What the exercise asks
Quote exactly, and only, the lines of the material below from the line with "(** worker/recovery/heartbeat.ts:58-74 stop" through the line with "Definition raw_ops (now".

Records for this task
Definition on_server {A} (m : meth R exn A) : M A := fun w => let '(r, o) := m (server w) in (World r (timer w), o).
(** A call whose failure is only logged. *)
Definition logged (m : M unit) : M unit := try_catch m (fun _ => mret tt).
Definition ping_key : string :=
  if starts_with "heartbeat:" (workerId h) then workerId h else "heartbeat:" +:+ workerId h.

(** worker/recovery/heartbeat.ts:25-38 ping *)
Definition ping (now : Z) : M unit :=
  logged (match redisOps h with
          | Some ops =>
              match h_set (ops now), h_setWithTtl (ops now) with
              | Some f, _ => on_server (f ping_key "active" 30)
              | None, Some f => on_server (f ping_key "active" 30)
              | None, None => mret tt
              end
          | None => mret tt
          end).
(** worker/recovery/heartbeat.ts:40-42 refresh *)
Definition refresh := ping.
(** worker/recovery/heartbeat.ts:51-51 start *)
Definition intervalMs : Z := Z.max 1000 (ttlSeconds h * 1000 / 3).
(** worker/recovery/heartbeat.ts:48-56 start *)
Definition start (now : Z) : M unit :=
  w ← get_this;
  if timer w then mret tt else ping now;; modify (fun w => World (server w) true).
(** worker/recovery/heartbeat.ts:58-74 stop *)
Definition stop (now : Z) : M unit :=
  modify (fun w => World (server w) false);;
  logged (match redisOps h with
          | Some ops =>
              match h_delete (ops now), h_del (ops now) with
              | Some f, _ => on_server (f ("heartbeat:" +:+ workerId h))
              | None, Some f => on_server (f ("heartbeat:" +:+ workerId h))
              | None, None => mret tt
              end
          | None => mret tt
          end).
(** worker/recovery/heartbeat.ts:76-87 isAlive *)
Definition isAlive (now : Z) (id : string) : M bool :=
  try_catch
    (match redisOps h with
     | Some ops =>
         match h_get (ops now) with
         | Some f => val ← on_server (f ("heartbeat:" +:+ id)); mret (match val with Some _ => true | None => false end)
         | None => mret false
         end
     | None => mret false
     end)
    (fun _ => mret false).
(** [k.replace('heartbeat:', '')]: the first occurrence. *)
Fixpoint without_prefix (s : string) : string :=
  if starts_with "heartbeat:" s then String.substring 10 (String.length s - 10) s
  else match s with EmptyString => EmptyString | String c s => String c (without_prefix s) end.
(** worker/recovery/heartbeat.ts:89-99 getAllWorkerIds *)
Definition getAllWorkerIds (now : Z) : M (list string) :=
  try_catch
    (match redisOps h with
     | Some ops =>
         match h_keys (ops now) with
         | Some f => keys ← on_server (f "heartbeat:*"); mret (map without_prefix keys)
         | None => mret [workerId h]
         end
     | None => mret [workerId h]
     end)
    (fun _ => mret [workerId h]).
End heartbeat.

(** *** The two clients *)

Section clients.
Context {R : Type} `{KeySpace R} (others : RedisOperations.client R).

(** The client library itself. *)
Definition raw_ops (now : Z) : hb_ops R := {|
  h_set := Some (fun k v seconds => modify (k_set now k v (Some (seconds * 1000))));
  h_setWithTtl := None; h_delete := None;
  h_del := Some (fun k => modify (k_del k));
  h_get := Some (RedisOperations.get_at now);
  h_keys := Some (RedisOperations.c_keys others);
|}.
(** The wrapper: its [set] takes the option word for the time to live. *)
Definition wrapped_ops (now : Z) : hb_ops R :=
  let c := RedisOperations.server_client now others in {|
  h_set := Some (fun k v _ => RedisOperations.set c k v (RedisOperations.Word RedisOperations.EX));
  h_setWithTtl := None;
  h_delete := Some (fun k => RedisOperations.delete c k;; mret tt);
  h_del := None;
  h_get := Some (RedisOperations.get c);
  h_keys := None;
|}.

(** The firings of the timer: the instants after the first, then [n] more, one
    interval apart. *)
Fixpoint beats (h : heartbeat (Z -> hb_ops R)) (t0 : Z) (n : nat) (w : world R) : world R :=
  match n with
  | O => w
  | S n => let w' := beats h t0 n w in (ping h (t0 + Z.of_nat (S n) * intervalMs h) w').1
  end.

Context (id : string) (ttl : Z).
Hypothesis plain_id : starts_with "heartbeat:" id = false.

Lemma ping_raw now w :
  let h := Beat id ttl (Some raw_ops) in
  ping h now w = (World (k_set now ("heartbeat:" +:+ id) "active" (Some 30000) (server w)) (timer w), Ok tt).
Proof. cbv zeta. unfold ping, ping_key. cbn [workerId]. by rewrite plain_id. Qed.
Lemma ping_wrapped now w :
  let h := Beat id ttl (Some wrapped_ops) in
  ping h now w = (World (k_set now ("heartbeat:" +:+ id) "active" None (server w)) (timer w), Ok tt).
Proof. cbv zeta. unfold ping, ping_key. cbn [workerId]. by rewrite plain_id. Qed.

Lemma start_ok {S} `{!KeySpace S} (h : heartbeat (Z -> hb_ops S)) now w w1 :
  timer w = false -> ping h now w = (w1, Ok tt) -> start h now w = (World (server w1) true, Ok tt).
Proof. intros Hw Hp. unfold start, get_this, mbind, meth_bind. by rewrite Hw, Hp. Qed.

(** A worker that beats over the client library is alive from its start, at
    every instant until its next beat, as long as its beats are at most thirty
    seconds apart, that is for a time to live of at most 90 seconds; for a longer
    one it is dead from thirty seconds after each beat until the next one, since
    the key's life does not follow the configured time.  Over the wrapper the
    key never expires: a worker that started once and died is alive for ever. *)
Theorem heartbeat_lease t0 (n : nat) t w :
  0 < ttl -> timer w = false ->
  let i := intervalMs (Beat id ttl (Some raw_ops)) in
  t0 + Z.of_nat n * i <= t < t0 + Z.of_nat (S n) * i ->
  (let h := Beat id ttl (Some raw_ops) in
   let w' := beats h t0 n (start h t0 w).1 in
   (isAlive h t id w').2 = Ok (t <? t0 + Z.of_nat n * i + 30000) /\
   (ttl <= 90 -> (isAlive h t id w').2 = Ok true)) /\
  (let h := Beat id ttl (Some wrapped_ops) in
   (isAlive h t id (start h t0 w).1).2 = Ok true).
Proof.
  intros Httl Hw i Ht. split.
  - set (h := Beat id ttl (Some raw_ops)). cbv zeta.
    assert (exists r b, beats h t0 n (start h t0 w).1 = World (k_set (t0 + Z.of_nat n * i) ("heartbeat:" +:+ id) "active" (Some 30000) r) b) as (r & b & ->).
    { destruct n as [|n].
      - exists (server w), true. cbn [beats]. unfold h. rewrite (start_ok _ _ _ _ Hw (ping_raw t0 w)). by rewrite Z.add_0_r.
      - eexists _, _. cbn [beats]. unfold h at 1. rewrite ping_raw. reflexivity. }
    assert (isAlive h t id (World (k_set (t0 + Z.of_nat n * i) ("heartbeat:" +:+ id) "active" (Some 30000) r) b) =
            (World (k_set (t0 + Z.of_nat n * i) ("heartbeat:" +:+ id) "active" (Some 30000) r) b,
             Ok (t <? t0 + Z.of_nat n * i + 30000))) as ->.
    { unfold isAlive, try_catch. cbn [h redisOps raw_ops h_get]. unfold on_server, RedisOperations.get_at, gets, mbind, meth_bind. cbn [server].
      rewrite entry_set_eq by lia. simpl. by destruct (t <? _). }
    split; [done|]. intros H90. cbn [snd]. f_equal. apply Z.ltb_lt.
    assert (i <= 30000) as Hi by (unfold i, intervalMs; cbn [ttlSeconds]; Z.to_euclidean_division_equations; lia). lia.
  - cbv zeta. rewrite (start_ok _ _ _ _ Hw (ping_wrapped t0 w)). cbn [fst server timer]. unfold isAlive, try_catch. cbn [redisOps wrapped_ops h_get]. unfold on_server, RedisOperations.get, mbind, meth_bind.
    cbn [server timer]. rewrite (RedisOperations.execute_ok _ _ (k_set t0 ("heartbeat:" +:+ id) "active" None (server w)) (Some "active")); [done|].
    cbn [RedisOperations.server_client RedisOperations.c_get]. unfold RedisOperations.get_at, gets.
    rewrite entry_set_eq; [done|]. assert (0 < i) by (unfold i, intervalMs; lia). nia.
Qed.
End clients.
End Heartbeat.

Written solution
(** worker/recovery/heartbeat.ts:58-74 stop *)
Definition stop (now : Z) : M unit :=
  modify (fun w => World (server w) false);;
  logged (match redisOps h with
          | Some ops =>
              match h_delete (ops now), h_del (ops now) with
              | Some f, _ => on_server (f ("heartbeat:" +:+ workerId h))
              | None, Some f => on_server (f ("heartbeat:" +:+ workerId h))
              | None, None => mret tt
              end
          | None => mret tt
          end).
(** worker/recovery/heartbeat.ts:76-87 isAlive *)
Definition isAlive (now : Z) (id : string) : M bool :=
  try_catch
    (match redisOps h with
     | Some ops =>
         match h_get (ops now) with
         | Some f => val ← on_server (f ("heartbeat:" +:+ id)); mret (match val with Some _ => true | None => false end)
         | None => mret false
         end
     | None => mret false
     end)
    (fun _ => mret false).
(** [k.replace('heartbeat:', '')]: the first occurrence. *)
Fixpoint without_prefix (s : string) : string :=
  if starts_with "heartbeat:" s then String.substring 10 (String.length s - 10) s
  else match s with EmptyString => EmptyString | String c s => String c (without_prefix s) end.
(** worker/recovery/heartbeat.ts:89-99 getAllWorkerIds *)
Definition getAllWorkerIds (now : Z) : M (list string) :=
  try_catch
    (match redisOps h with
     | Some ops =>
         match h_keys (ops now) with
         | Some f => keys ← on_server (f "heartbeat:*"); mret (map without_prefix keys)
         | None => mret [workerId h]
         end
     | None => mret [workerId h]
     end)
    (fun _ => mret [workerId h]).
End heartbeat.

(** *** The two clients *)

Section clients.
Context {R : Type} `{KeySpace R} (others : RedisOperations.client R).

(** The client library itself. *)
Definition raw_ops (now : Z) : hb_ops R := {|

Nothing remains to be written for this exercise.